WHAT THE EXERCISE ASKS: Starting at the line that holds "Definition truthy (d", set down each line through the end of the listing, exactly as written and with nothing added.

THE DATA:

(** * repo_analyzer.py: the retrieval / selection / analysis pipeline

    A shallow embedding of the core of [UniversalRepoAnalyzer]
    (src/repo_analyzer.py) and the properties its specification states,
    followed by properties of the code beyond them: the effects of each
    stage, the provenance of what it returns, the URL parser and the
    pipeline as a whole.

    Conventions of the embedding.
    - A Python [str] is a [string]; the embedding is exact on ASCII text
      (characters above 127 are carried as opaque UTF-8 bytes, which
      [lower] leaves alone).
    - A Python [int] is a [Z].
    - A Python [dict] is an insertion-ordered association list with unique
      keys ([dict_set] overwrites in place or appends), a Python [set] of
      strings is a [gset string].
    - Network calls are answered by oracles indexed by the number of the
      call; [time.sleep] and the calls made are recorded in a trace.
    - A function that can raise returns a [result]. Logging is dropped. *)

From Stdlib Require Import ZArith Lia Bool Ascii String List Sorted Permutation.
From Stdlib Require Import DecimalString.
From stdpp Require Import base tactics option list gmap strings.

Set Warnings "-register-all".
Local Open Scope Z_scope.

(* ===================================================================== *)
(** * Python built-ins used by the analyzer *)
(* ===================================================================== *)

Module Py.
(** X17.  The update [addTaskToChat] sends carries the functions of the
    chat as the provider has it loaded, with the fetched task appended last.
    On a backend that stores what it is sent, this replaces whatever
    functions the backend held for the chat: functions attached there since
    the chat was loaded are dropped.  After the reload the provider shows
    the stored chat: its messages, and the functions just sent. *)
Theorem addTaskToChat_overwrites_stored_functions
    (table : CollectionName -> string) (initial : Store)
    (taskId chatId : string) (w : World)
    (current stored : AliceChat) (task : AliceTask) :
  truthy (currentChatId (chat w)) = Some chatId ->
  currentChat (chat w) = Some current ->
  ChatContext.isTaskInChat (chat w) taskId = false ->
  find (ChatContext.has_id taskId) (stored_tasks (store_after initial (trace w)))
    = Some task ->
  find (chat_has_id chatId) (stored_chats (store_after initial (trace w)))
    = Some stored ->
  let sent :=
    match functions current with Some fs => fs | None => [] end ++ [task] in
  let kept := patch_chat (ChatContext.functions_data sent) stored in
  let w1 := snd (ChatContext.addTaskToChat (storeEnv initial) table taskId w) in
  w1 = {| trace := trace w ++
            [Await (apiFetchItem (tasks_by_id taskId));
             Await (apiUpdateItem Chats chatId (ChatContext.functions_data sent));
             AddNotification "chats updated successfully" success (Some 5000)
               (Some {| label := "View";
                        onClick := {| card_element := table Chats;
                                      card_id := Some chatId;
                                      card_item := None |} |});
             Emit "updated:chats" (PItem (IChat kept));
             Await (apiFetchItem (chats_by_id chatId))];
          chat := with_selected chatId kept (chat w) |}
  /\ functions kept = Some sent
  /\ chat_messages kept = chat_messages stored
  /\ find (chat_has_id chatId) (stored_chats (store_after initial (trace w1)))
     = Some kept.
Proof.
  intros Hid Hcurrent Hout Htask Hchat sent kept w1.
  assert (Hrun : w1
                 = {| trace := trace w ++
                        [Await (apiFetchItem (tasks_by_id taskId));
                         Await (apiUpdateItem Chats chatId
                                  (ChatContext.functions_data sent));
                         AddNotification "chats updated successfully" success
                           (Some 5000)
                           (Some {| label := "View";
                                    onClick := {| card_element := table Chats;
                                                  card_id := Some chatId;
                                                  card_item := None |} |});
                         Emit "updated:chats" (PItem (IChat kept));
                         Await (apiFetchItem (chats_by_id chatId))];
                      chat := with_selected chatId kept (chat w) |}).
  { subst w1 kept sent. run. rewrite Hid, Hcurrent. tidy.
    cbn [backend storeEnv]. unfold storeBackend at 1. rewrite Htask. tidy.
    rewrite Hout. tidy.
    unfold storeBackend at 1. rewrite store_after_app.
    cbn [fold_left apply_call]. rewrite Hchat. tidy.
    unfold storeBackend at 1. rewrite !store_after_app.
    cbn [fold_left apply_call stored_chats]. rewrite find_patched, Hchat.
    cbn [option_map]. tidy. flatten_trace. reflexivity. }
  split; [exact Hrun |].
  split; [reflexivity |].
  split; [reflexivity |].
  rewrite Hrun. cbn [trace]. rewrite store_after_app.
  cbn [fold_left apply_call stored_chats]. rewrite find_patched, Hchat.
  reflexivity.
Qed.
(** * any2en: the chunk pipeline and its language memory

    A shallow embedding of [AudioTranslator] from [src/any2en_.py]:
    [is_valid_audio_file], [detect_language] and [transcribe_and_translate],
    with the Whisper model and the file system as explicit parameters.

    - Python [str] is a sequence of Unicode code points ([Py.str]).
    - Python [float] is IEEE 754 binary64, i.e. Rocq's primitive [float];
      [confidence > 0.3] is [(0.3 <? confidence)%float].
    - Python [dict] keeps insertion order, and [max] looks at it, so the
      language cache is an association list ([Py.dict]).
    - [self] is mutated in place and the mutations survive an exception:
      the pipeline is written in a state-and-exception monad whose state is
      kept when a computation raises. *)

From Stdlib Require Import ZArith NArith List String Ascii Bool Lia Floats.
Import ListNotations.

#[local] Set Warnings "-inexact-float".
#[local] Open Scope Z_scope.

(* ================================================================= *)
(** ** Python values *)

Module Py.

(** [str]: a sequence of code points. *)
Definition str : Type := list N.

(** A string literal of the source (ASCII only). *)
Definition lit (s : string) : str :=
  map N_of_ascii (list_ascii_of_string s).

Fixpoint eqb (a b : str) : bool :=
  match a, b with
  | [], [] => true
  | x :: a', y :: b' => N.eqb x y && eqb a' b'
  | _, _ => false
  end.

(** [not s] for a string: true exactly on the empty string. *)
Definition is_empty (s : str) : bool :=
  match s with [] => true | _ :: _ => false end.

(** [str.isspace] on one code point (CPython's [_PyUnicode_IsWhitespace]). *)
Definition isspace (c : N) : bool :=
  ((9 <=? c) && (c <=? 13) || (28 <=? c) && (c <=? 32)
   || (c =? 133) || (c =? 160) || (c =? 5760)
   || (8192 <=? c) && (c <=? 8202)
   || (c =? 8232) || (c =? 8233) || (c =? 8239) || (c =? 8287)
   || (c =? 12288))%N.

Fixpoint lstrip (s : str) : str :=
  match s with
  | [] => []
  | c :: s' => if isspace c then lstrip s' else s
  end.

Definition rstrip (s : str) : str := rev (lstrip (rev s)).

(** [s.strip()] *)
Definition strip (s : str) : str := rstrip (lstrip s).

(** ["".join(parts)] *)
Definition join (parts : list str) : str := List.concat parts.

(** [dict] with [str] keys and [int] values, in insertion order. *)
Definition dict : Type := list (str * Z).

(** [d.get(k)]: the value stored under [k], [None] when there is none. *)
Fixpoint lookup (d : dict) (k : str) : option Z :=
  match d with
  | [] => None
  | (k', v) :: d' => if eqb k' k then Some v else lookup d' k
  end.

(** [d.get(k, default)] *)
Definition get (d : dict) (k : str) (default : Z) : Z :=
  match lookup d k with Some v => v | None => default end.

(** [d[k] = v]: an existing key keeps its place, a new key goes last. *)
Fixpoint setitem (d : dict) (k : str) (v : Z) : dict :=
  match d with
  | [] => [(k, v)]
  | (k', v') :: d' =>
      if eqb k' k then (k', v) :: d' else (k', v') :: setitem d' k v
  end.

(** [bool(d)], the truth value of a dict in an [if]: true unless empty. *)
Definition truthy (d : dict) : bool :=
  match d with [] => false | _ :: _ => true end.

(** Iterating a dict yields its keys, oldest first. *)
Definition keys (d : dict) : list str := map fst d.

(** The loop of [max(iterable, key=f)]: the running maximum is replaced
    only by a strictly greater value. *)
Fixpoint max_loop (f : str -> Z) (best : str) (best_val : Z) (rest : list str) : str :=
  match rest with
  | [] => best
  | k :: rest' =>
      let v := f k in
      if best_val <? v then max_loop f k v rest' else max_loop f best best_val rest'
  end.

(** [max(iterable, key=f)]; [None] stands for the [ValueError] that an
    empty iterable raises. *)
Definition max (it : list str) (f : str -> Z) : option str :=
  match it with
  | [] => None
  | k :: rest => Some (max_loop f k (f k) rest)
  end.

SOLUTION FOR THIS PROBLEM:
Definition truthy (d : dict) : bool :=
  match d with [] => false | _ :: _ => true end.

(** Iterating a dict yields its keys, oldest first. *)
Definition keys (d : dict) : list str := map fst d.

(** The loop of [max(iterable, key=f)]: the running maximum is replaced
    only by a strictly greater value. *)
Fixpoint max_loop (f : str -> Z) (best : str) (best_val : Z) (rest : list str) : str :=
  match rest with
  | [] => best
  | k :: rest' =>
      let v := f k in
      if best_val <? v then max_loop f k v rest' else max_loop f best best_val rest'
  end.

(** [max(iterable, key=f)]; [None] stands for the [ValueError] that an
    empty iterable raises. *)
Definition max (it : list str) (f : str -> Z) : option str :=
  match it with
  | [] => None
  | k :: rest => Some (max_loop f k (f k) rest)
  end.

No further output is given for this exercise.